Pode ler-se num jornal da cidade que, no âmbito do processo de acompanhamento do estado sanitário do arvoredo, a Câmara do Porto decidiu abater um dos liquidâmbares localizados na Praça Coronel Pacheco e uma tília de grande porte, no Largo da Ramada Alta. Estas árvores, parte da memória da cidade, deveriam ser alvo de medidas que lhes melhorassem a saúde e evitassem a solução drástica do abate. Ficamos aturdidos com um tal desbarato do nosso património.

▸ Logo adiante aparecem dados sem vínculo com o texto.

(* ===== verification/ComposeSafety.v ===== *)
(** * What a compose document asks of its host (internal/composex/safety.go)

    The gate in front of `docker compose`: the patterns that hand a container
    the host, in two tiers.  A document is read by yaml.v3 into Go values; the
    decoder is a parameter, and a Go map is the list of its entries in the
    order it is ranged over. *)

From S2P Require Import Prelude GoStrings.

(** A decoded value, by the types the code asserts. *)
Inductive yval : Type :=
| YBool (b : bool)
| YStr (s : string)
| YList (l : list yval)
| YMap (m : list (string * yval))
| YOther.
Notation ymap := (list (string * yval)).

Definition field (m : ymap) (k : string) : yval :=
  match find (fun kv => kv.1 ==s k) m with Some kv => kv.2 | None => YOther end.
(** [v.(string)], the empty text when it is none. *)
Definition as_str (v : yval) : string := match v with YStr s => s | _ => "" end.
Definition as_map (v : yval) : option ymap := match v with YMap m => Some m | _ => None end.
Definition as_list (v : yval) : list yval := match v with YList l => l | _ => [] end.

Record Finding : Type := mkFinding {
  fd_Service : string; fd_Rule : string; fd_Detail : string; fd_Message : message;
}.
Record Report : Type := mkReport { rp_Forbidden : list Finding; rp_Risky : list Finding }.
Definition risky (r : Report) (f : Finding) : Report := mkReport (rp_Forbidden r) (rp_Risky r ++ [f]).
Definition forbidden (r : Report) (f : Finding) : Report := mkReport (rp_Forbidden r ++ [f]) (rp_Risky r).

(** ** Host paths *)

Definition cleanBindPath (p : string) : string :=
  let clean := path_Clean (trimSpace p) in
  let clean := if (clean ==s "") || (clean ==s ".") then "/" else clean in
  if (clean ==s "/var/run") || hasPrefix clean "/var/run/" then sdrop (String.length "/var") clean else clean.

Definition under (clean b : string) : bool := (clean ==s b) || hasPrefix clean (b +:+ "/").

Definition secret_dirs : list string := ["/etc/sfpanel"; "/var/lib/sfpanel"; "/root/.ssh"; "/etc/sudoers.d"].
Definition forbiddenBind (p : string) : bool := existsb (under (cleanBindPath p)) secret_dirs.

Definition dangerous_dirs : list string :=
  ["/etc"; "/root"; "/home"; "/boot"; "/proc"; "/sys"; "/dev"; "/var/lib/sfpanel"; "/etc/sfpanel"; "/usr"; "/bin"; "/sbin";
   "/lib"; "/lib64"; "/var/lib/docker"; "/run/containerd"].
Definition isDangerousBind (p : string) : bool :=
  let clean := cleanBindPath p in
  if clean ==s "/" then true
  else if existsb (under clean) dangerous_dirs then true
  else clean ==s "/run/docker.sock".

Record bindMount : Type := mkBindMount { bm_Source : string; bm_Target : string }.
Definition mount_message (b : bindMount) (subject : message) : message :=
  if bm_Target b ==s "" then Sprintf "%s binds sensitive host path %q" [FMsg subject; FStr (bm_Source b)]
  else Sprintf "%s binds sensitive host path %q at %q" [FMsg subject; FStr (bm_Source b); FStr (bm_Target b)].

(** A volumes entry's mount; [None] is one passed over for its type. *)
Definition entry_mount (entry : yval) : option bindMount :=
  match entry with
  | YStr e =>
      let parts := splitByteN 3 e ":" in
      Some (mkBindMount (trimSpace (default "" (parts !! 0%nat)))
              (match parts !! 1%nat with Some t => trimSpace t | None => "" end))
  | YMap e =>
      let t := as_str (field e "type") in
      if negb (EqualFold t "bind") && negb (t ==s "") then None
      else Some (mkBindMount (trimSpace (as_str (field e "source"))) (trimSpace (as_str (field e "target"))))
  | _ => Some (mkBindMount "" "")
  end.
Definition bindMounts (v : yval) : list bindMount :=
  omap (fun entry =>
    m ← entry_mount entry;
    if (bm_Source m ==s "") || negb (hasPrefix (bm_Source m) "/") then None else Some m) (as_list v).

(** The tiers on a list of mounts. *)
Definition judge_mounts (svc : string) (subject : message) (r : Report) (mounts : list bindMount) : Report :=
  fold_left (fun r m =>
    let f := mkFinding svc "bind" (bm_Source m) (mount_message m subject) in
    if forbiddenBind (bm_Source m) then forbidden r f
    else if isDangerousBind (bm_Source m) then risky r f
    else r) mounts r.

(** ** A service *)

Definition isPrivileged (v : yval) : bool :=
  match v with
  | YBool b => b
  | YStr s => slices_contains ["true"; "1"; "yes"; "y"; "on"] (ToLower (trimSpace s))
  | _ => false
  end.

Definition hostModeKeys : list string :=
  ["pid"; "network"; "ipc"; "uts"; "pid_mode"; "network_mode"; "ipc_mode"; "userns_mode"].
Definition says_host (v : yval) : bool := match v with YStr s => EqualFold s "host" | _ => false end.

Definition canon_cap (v : yval) : string := trimPrefix (ToUpper (trimSpace (as_str v))) "CAP_".
Definition bad_cap (canon : string) : bool := slices_contains ["ALL"; "SYS_ADMIN"; "SYS_MODULE"; "SYS_PTRACE"] canon.
Definition canon_group (v : yval) : string := ToLower (trimSpace (as_str v)).
Definition bad_group (name : string) : bool :=
  slices_contains ["docker"; "disk"; "sudo"; "wheel"; "root"; "kvm"] name.

Definition split_opt (trimmed : string) : string * string :=
  match indexAny trimmed ":=" with
  | Some i => (trimSpace (stake i trimmed), trimSpace (sdrop (S i) trimmed))
  | None => (trimmed, "")
  end.
Definition bad_opt (trimmed : string) : bool :=
  let '(key, val) := split_opt trimmed in
  slices_contains ["apparmor"; "seccomp"; "systempaths"] (ToLower key) && EqualFold val "unconfined".

Definition device_texts (l : list yval) : list string :=
  omap (fun d => match d with YStr s => Some (trimSpace s) | _ => None end) l.

(** The findings of the risky tier that are no mounts, in order. *)
Definition service_risks (svcName : string) (svc : ymap) : list Finding :=
  (if isPrivileged (field svc "privileged") then
     [mkFinding svcName "privileged" "true" (Sprintf "service %q sets privileged: true" [FStr svcName])]
   else []) ++
  omap (fun key =>
    if says_host (field svc key) then
      Some (mkFinding svcName "namespace" (key +:+ ": host") (Sprintf "service %q sets %s: host" [FStr svcName; FStr key]))
    else None) hostModeKeys ++
  omap (fun c =>
    let canon := canon_cap c in
    if bad_cap canon then
      Some (mkFinding svcName "capability" canon
              (Sprintf "service %q requests disallowed capability %s" [FStr svcName; FStr canon]))
    else None) (as_list (field svc "cap_add")) ++
  omap (fun g =>
    let name := canon_group g in
    if bad_group name then
      Some (mkFinding svcName "group" name
              (Sprintf "service %q joins host group %q via group_add" [FStr svcName; FStr name]))
    else None) (as_list (field svc "group_add")) ++
  omap (fun s =>
    let trimmed := trimSpace (as_str s) in
    if bad_opt trimmed then
      Some (mkFinding svcName "security-opt" trimmed
              (Sprintf "service %q disables %q sandbox" [FStr svcName; FStr trimmed]))
    else None) (as_list (field svc "security_opt")).

Definition device_risks (svcName : string) (svc : ymap) : list Finding :=
  match as_list (field svc "devices") with
  | [] => []
  | devices =>
      [mkFinding svcName "device" (join (device_texts devices) ", ")
         (Sprintf "service %q declares devices: passthrough not allowed" [FStr svcName])]
  end.

Definition analyzeService (r : Report) (svcName : string) (svc : ymap) : Report :=
  let r := fold_left risky (service_risks svcName svc) r in
  let r := judge_mounts svcName (Sprintf "service %q" [FStr svcName]) r (bindMounts (field svc "volumes")) in
  fold_left risky (device_risks svcName svc) r.

(** ** The top level *)

Definition forbiddenTopLevel (r : Report) (kind name hostPath : string) : Report :=
  let p := trimSpace hostPath in
  if negb (hasPrefix p "/") || negb (forbiddenBind p) then r
  else forbidden r (mkFinding name "bind" p
         (Sprintf "top-level %s %q binds sensitive host path %q" [FStr kind; FStr name; FStr p])).

Definition sortedKeys (m : ymap) : list string := sort_Strings (map fst m).

(** The host path a top-level entry names. *)
Definition file_of (entry : yval) : option string := (fun e => as_str (field e "file")) <$> as_map entry.
Definition device_of (entry : yval) : option string :=
  vol ← as_map entry; opts ← as_map (field vol "driver_opts"); Some (as_str (field opts "device")).
Definition judge_entries (kind : string) (path_of : yval -> option string) (r : Report) (v : yval) : Report :=
  match as_map v with
  | None => r
  | Some entries =>
      fold_left (fun r name =>
        match path_of (field entries name) with
        | Some p => forbiddenTopLevel r kind name p
        | None => r
        end) (sortedKeys entries) r
  end.
Definition analyzeTopLevel (r : Report) (doc : ymap) : Report :=
  let r := judge_entries "secrets" file_of r (field doc "secrets") in
  let r := judge_entries "configs" file_of r (field doc "configs") in
  judge_entries "volume" device_of r (field doc "volumes").

(** ** A document *)

Inductive AnalyzeError : Type := ErrComposeYAML (e : string) | ErrNoServices.

Definition analyzeServices (r : Report) (services : ymap) : Report :=
  fold_left (fun r name =>
    match field services name with
    | YMap svc => analyzeService r name svc
    | _ => r
    end) (sortedKeys services) r.

Section Document.
(** [yaml.Unmarshal] into a [map[string]interface{}]; an empty document is
    the empty map. *)
Variable Unmarshal : string -> result string ymap.

Definition Analyze (content : string) : result AnalyzeError Report :=
  match Unmarshal content with
  | Err e => Err (ErrComposeYAML e)
  | Ok doc =>
      match field doc "services" with
      | YMap services => Ok (analyzeTopLevel (analyzeServices (mkReport [] []) services) doc)
      | _ => Err ErrNoServices
      end
  end.

(** The messages of [Report.Error], joined by "; "; [None] is no error. *)
Definition Report_Error (r : Report) (acknowledged : bool) : option (list message) :=
  match map fd_Message (rp_Forbidden r) ++ (if acknowledged then [] else map fd_Message (rp_Risky r)) with
  | [] => None
  | msgs => Some msgs
  end.

Definition ValidateAdvancedCompose (content : string) : option (AnalyzeError + list message) :=
  match Analyze content with
  | Err e => Some (inl e)
  | Ok r => inr <$> Report_Error r true
  end.
End Document.

Definition AnalyzeCreate (name network : string) (binds : list string) : Report :=
  let trimmed := trimSpace name in
  let subject := if negb (trimmed ==s "") then Sprintf "container %q" [FStr trimmed] else Sprintf "the new container" [] in
  let r := judge_mounts name subject (mkReport [] []) (bindMounts (YList (map YStr binds))) in
  if EqualFold (trimSpace network) "host" then
    risky r (mkFinding name "namespace" "network: host" (Sprintf "%s joins the host network" [FMsg subject]))
  else r.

Sobre a tília, e o Largo da Ramada Alta, escreveu João de Araújo Correia em Pó levantado (1970):

Sempre que passo à Ramada Alta, nas minhas idas ao Porto, fico encantado com aquele recanto de província, miraculosamente conciliado com a passagem de tanto automóvel. Digo entre mim: qualquer dia, desaparecem a capela e aquelas duas árvores, aquelas duas tílias que lhe fazem sentinela. O largo, que ainda se chama largo e que até se chama da Ramada Alta, nome antigo, de arredor de cidade, morrerá ou se crismará em praceta, sem capela e sem árvores ou só com dois palitos, floridos de cimento, como homenagem à natureza extinta. É preciso que a Ramada Alta mude de nome, que não cante ali nenhum pássaro, nem ali se fabrique, em folha natural, o velho oxigénio, um anacronismo, e que o ar se polua e engrosse com as emanações de tanto automóvel. Só assim o larguinho, com o nome de praceta, merecerá o bilhete oficial, que o acredite como coisa citadina. (...)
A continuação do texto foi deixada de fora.